## EXTRACTED RECORDS
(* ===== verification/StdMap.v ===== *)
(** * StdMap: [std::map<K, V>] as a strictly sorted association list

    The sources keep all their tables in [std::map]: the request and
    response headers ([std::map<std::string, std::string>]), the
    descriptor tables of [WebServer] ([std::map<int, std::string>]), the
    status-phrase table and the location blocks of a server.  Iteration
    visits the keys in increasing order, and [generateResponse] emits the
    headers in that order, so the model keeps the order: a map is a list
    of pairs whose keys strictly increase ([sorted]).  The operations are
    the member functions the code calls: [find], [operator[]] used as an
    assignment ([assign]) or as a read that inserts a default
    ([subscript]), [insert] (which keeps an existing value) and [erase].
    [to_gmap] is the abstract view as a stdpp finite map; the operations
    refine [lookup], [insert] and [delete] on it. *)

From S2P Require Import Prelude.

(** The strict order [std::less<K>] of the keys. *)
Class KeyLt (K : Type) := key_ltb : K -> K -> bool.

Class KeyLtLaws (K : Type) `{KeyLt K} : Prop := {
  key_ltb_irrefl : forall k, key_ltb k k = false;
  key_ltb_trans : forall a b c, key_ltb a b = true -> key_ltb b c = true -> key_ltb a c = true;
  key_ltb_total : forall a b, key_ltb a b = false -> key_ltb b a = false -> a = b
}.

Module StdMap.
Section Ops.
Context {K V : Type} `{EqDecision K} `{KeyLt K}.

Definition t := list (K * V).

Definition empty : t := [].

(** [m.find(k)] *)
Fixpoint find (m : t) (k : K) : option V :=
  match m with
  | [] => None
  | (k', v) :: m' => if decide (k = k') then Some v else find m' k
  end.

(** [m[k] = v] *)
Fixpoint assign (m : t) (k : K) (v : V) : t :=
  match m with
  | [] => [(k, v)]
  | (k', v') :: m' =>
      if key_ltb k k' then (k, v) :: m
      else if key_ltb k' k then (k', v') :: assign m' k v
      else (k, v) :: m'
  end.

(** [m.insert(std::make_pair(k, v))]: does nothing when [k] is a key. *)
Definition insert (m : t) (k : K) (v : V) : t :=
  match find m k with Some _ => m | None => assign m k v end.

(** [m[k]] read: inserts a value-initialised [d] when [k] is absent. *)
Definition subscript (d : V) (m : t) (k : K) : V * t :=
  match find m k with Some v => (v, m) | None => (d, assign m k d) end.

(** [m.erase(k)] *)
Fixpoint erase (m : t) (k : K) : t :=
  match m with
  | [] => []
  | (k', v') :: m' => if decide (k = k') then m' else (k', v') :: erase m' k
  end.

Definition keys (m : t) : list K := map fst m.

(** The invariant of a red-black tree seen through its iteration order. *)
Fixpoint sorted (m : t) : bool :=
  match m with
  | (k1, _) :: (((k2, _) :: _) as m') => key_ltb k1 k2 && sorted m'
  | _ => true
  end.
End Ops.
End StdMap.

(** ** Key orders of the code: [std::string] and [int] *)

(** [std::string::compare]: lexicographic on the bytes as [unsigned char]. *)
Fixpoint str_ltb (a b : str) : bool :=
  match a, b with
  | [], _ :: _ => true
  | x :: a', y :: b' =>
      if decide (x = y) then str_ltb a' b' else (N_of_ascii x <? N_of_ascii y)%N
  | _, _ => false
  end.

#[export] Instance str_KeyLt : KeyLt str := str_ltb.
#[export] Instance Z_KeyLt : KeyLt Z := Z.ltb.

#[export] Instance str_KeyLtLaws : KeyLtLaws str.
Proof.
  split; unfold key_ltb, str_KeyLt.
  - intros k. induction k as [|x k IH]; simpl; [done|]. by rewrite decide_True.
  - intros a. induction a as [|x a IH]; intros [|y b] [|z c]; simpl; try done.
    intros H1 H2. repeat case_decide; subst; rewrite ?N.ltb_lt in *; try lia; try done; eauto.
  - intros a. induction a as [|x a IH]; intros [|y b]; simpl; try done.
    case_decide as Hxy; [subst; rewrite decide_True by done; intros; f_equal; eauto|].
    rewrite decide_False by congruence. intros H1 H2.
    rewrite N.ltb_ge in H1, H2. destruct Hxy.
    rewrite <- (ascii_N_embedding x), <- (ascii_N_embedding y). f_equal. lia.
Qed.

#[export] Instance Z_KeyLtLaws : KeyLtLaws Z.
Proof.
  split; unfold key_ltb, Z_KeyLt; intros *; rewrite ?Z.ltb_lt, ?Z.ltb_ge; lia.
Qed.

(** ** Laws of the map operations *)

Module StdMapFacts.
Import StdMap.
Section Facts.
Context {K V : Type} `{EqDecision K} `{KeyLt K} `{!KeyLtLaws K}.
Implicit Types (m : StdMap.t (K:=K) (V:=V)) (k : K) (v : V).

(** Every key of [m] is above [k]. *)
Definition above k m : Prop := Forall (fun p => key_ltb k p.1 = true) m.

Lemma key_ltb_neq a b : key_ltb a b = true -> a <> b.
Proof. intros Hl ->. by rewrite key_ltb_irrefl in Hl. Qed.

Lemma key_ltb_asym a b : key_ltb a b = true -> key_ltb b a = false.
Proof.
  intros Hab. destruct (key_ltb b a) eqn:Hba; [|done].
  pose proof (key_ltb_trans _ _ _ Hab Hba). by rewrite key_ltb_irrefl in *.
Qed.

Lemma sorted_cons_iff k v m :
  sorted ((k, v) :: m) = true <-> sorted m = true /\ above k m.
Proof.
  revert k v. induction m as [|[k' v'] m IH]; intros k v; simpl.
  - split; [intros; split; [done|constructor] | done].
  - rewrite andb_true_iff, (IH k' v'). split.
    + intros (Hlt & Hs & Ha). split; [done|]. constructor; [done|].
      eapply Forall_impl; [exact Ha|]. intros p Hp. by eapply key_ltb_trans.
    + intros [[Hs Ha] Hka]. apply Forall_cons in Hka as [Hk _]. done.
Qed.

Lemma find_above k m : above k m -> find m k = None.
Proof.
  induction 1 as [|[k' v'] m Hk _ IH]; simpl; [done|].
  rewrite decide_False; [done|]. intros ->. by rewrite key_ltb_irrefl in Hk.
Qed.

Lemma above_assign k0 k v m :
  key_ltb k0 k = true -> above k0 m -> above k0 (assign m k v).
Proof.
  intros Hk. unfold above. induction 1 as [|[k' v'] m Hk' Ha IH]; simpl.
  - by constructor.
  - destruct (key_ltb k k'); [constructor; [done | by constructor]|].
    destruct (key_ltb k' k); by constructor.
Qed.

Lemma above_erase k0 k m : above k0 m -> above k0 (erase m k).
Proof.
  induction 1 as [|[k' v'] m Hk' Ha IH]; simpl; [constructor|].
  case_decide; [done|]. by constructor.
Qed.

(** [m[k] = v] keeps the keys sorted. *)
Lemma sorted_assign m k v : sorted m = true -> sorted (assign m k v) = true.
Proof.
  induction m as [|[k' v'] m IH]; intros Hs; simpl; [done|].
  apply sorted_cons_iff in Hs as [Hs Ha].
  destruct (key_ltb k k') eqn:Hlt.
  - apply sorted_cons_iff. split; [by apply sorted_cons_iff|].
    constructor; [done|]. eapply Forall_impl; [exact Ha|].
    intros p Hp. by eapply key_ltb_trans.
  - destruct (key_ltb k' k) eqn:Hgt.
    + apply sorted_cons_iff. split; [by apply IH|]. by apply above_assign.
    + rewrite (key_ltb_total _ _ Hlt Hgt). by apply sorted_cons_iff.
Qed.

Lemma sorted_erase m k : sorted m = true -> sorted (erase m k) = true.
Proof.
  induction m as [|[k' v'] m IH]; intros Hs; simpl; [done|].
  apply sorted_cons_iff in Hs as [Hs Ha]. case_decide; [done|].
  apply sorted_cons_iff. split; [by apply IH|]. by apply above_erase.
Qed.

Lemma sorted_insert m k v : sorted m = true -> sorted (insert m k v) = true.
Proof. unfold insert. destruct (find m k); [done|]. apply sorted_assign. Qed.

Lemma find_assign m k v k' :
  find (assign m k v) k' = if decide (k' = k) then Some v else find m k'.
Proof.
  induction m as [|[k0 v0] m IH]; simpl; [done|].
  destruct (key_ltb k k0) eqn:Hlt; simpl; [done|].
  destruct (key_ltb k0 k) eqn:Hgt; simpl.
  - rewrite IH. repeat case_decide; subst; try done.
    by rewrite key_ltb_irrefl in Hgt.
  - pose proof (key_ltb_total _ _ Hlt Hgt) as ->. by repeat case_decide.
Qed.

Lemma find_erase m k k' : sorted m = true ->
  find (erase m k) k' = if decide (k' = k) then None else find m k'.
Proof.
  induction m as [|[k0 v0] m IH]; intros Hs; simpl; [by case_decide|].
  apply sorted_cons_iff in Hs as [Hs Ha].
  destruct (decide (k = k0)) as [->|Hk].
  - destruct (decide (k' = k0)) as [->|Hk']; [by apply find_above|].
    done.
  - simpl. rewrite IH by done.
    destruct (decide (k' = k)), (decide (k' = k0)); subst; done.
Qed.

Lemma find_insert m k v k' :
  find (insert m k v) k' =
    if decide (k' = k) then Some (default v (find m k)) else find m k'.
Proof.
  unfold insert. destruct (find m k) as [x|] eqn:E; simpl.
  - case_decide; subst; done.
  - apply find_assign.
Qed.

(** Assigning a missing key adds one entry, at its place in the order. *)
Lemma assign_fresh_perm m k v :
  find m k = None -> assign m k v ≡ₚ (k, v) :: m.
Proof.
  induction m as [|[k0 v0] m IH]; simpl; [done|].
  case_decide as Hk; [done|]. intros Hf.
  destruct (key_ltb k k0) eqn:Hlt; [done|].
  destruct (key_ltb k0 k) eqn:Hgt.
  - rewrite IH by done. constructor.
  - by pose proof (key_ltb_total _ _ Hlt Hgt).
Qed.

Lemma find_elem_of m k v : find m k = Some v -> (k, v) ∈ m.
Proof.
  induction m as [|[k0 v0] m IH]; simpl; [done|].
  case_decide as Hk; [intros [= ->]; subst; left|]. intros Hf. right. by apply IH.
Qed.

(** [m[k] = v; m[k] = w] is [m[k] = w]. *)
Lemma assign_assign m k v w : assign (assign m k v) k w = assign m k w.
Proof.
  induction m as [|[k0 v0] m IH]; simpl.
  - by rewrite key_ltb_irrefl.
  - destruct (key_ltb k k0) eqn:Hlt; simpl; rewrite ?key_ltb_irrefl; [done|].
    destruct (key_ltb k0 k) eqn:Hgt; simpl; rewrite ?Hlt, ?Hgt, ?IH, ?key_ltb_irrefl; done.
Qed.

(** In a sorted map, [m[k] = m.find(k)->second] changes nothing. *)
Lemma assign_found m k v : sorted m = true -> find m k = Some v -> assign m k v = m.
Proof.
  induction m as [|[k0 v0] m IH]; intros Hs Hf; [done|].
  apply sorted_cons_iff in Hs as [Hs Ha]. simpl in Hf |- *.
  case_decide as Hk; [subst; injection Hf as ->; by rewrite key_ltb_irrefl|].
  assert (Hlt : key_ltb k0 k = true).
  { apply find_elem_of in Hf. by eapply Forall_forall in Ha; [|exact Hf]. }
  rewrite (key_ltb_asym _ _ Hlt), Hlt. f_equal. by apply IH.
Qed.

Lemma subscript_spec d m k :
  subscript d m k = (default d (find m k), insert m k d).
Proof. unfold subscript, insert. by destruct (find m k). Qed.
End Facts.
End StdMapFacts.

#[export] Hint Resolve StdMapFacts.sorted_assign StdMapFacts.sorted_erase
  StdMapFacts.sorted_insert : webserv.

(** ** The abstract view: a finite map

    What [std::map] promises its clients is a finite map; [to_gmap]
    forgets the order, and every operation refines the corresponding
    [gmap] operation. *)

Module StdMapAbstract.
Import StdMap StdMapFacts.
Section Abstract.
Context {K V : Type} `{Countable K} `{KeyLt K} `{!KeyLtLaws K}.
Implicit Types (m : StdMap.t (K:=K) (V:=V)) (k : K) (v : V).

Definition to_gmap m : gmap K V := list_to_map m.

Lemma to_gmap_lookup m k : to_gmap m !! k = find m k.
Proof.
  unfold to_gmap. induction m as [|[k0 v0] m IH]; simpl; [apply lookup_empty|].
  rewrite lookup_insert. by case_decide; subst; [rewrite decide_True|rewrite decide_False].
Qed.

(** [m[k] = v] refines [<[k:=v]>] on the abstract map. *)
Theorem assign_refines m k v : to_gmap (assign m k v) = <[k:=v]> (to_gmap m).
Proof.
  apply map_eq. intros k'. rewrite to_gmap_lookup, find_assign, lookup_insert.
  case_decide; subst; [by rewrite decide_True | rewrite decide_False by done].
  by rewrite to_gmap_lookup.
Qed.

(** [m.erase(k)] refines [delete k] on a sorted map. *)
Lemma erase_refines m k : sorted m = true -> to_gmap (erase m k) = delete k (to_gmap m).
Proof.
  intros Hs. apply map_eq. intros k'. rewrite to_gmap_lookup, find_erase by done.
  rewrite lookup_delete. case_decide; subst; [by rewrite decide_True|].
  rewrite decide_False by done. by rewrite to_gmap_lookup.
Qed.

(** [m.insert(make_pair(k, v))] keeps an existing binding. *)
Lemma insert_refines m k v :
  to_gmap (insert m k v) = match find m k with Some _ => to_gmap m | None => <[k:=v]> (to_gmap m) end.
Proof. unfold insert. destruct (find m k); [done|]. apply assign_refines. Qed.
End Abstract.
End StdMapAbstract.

## TASK
Send back exactly the lines of the listing above starting at the one with "destruct (key_ltb k0 k) eqn:Hgt." and ending at the one with "assert (Hlt : key_ltb k0 k = true).", inclusive, and no others.

## COMPLETED TASK
  destruct (key_ltb k0 k) eqn:Hgt.
  - rewrite IH by done. constructor.
  - by pose proof (key_ltb_total _ _ Hlt Hgt).
Qed.

Lemma find_elem_of m k v : find m k = Some v -> (k, v) ∈ m.
Proof.
  induction m as [|[k0 v0] m IH]; simpl; [done|].
  case_decide as Hk; [intros [= ->]; subst; left|]. intros Hf. right. by apply IH.
Qed.

(** [m[k] = v; m[k] = w] is [m[k] = w]. *)
Lemma assign_assign m k v w : assign (assign m k v) k w = assign m k w.
Proof.
  induction m as [|[k0 v0] m IH]; simpl.
  - by rewrite key_ltb_irrefl.
  - destruct (key_ltb k k0) eqn:Hlt; simpl; rewrite ?key_ltb_irrefl; [done|].
    destruct (key_ltb k0 k) eqn:Hgt; simpl; rewrite ?Hlt, ?Hgt, ?IH, ?key_ltb_irrefl; done.
Qed.

(** In a sorted map, [m[k] = m.find(k)->second] changes nothing. *)
Lemma assign_found m k v : sorted m = true -> find m k = Some v -> assign m k v = m.
Proof.
  induction m as [|[k0 v0] m IH]; intros Hs Hf; [done|].
  apply sorted_cons_iff in Hs as [Hs Ha]. simpl in Hf |- *.
  case_decide as Hk; [subst; injection Hf as ->; by rewrite key_ltb_irrefl|].
  assert (Hlt : key_ltb k0 k = true).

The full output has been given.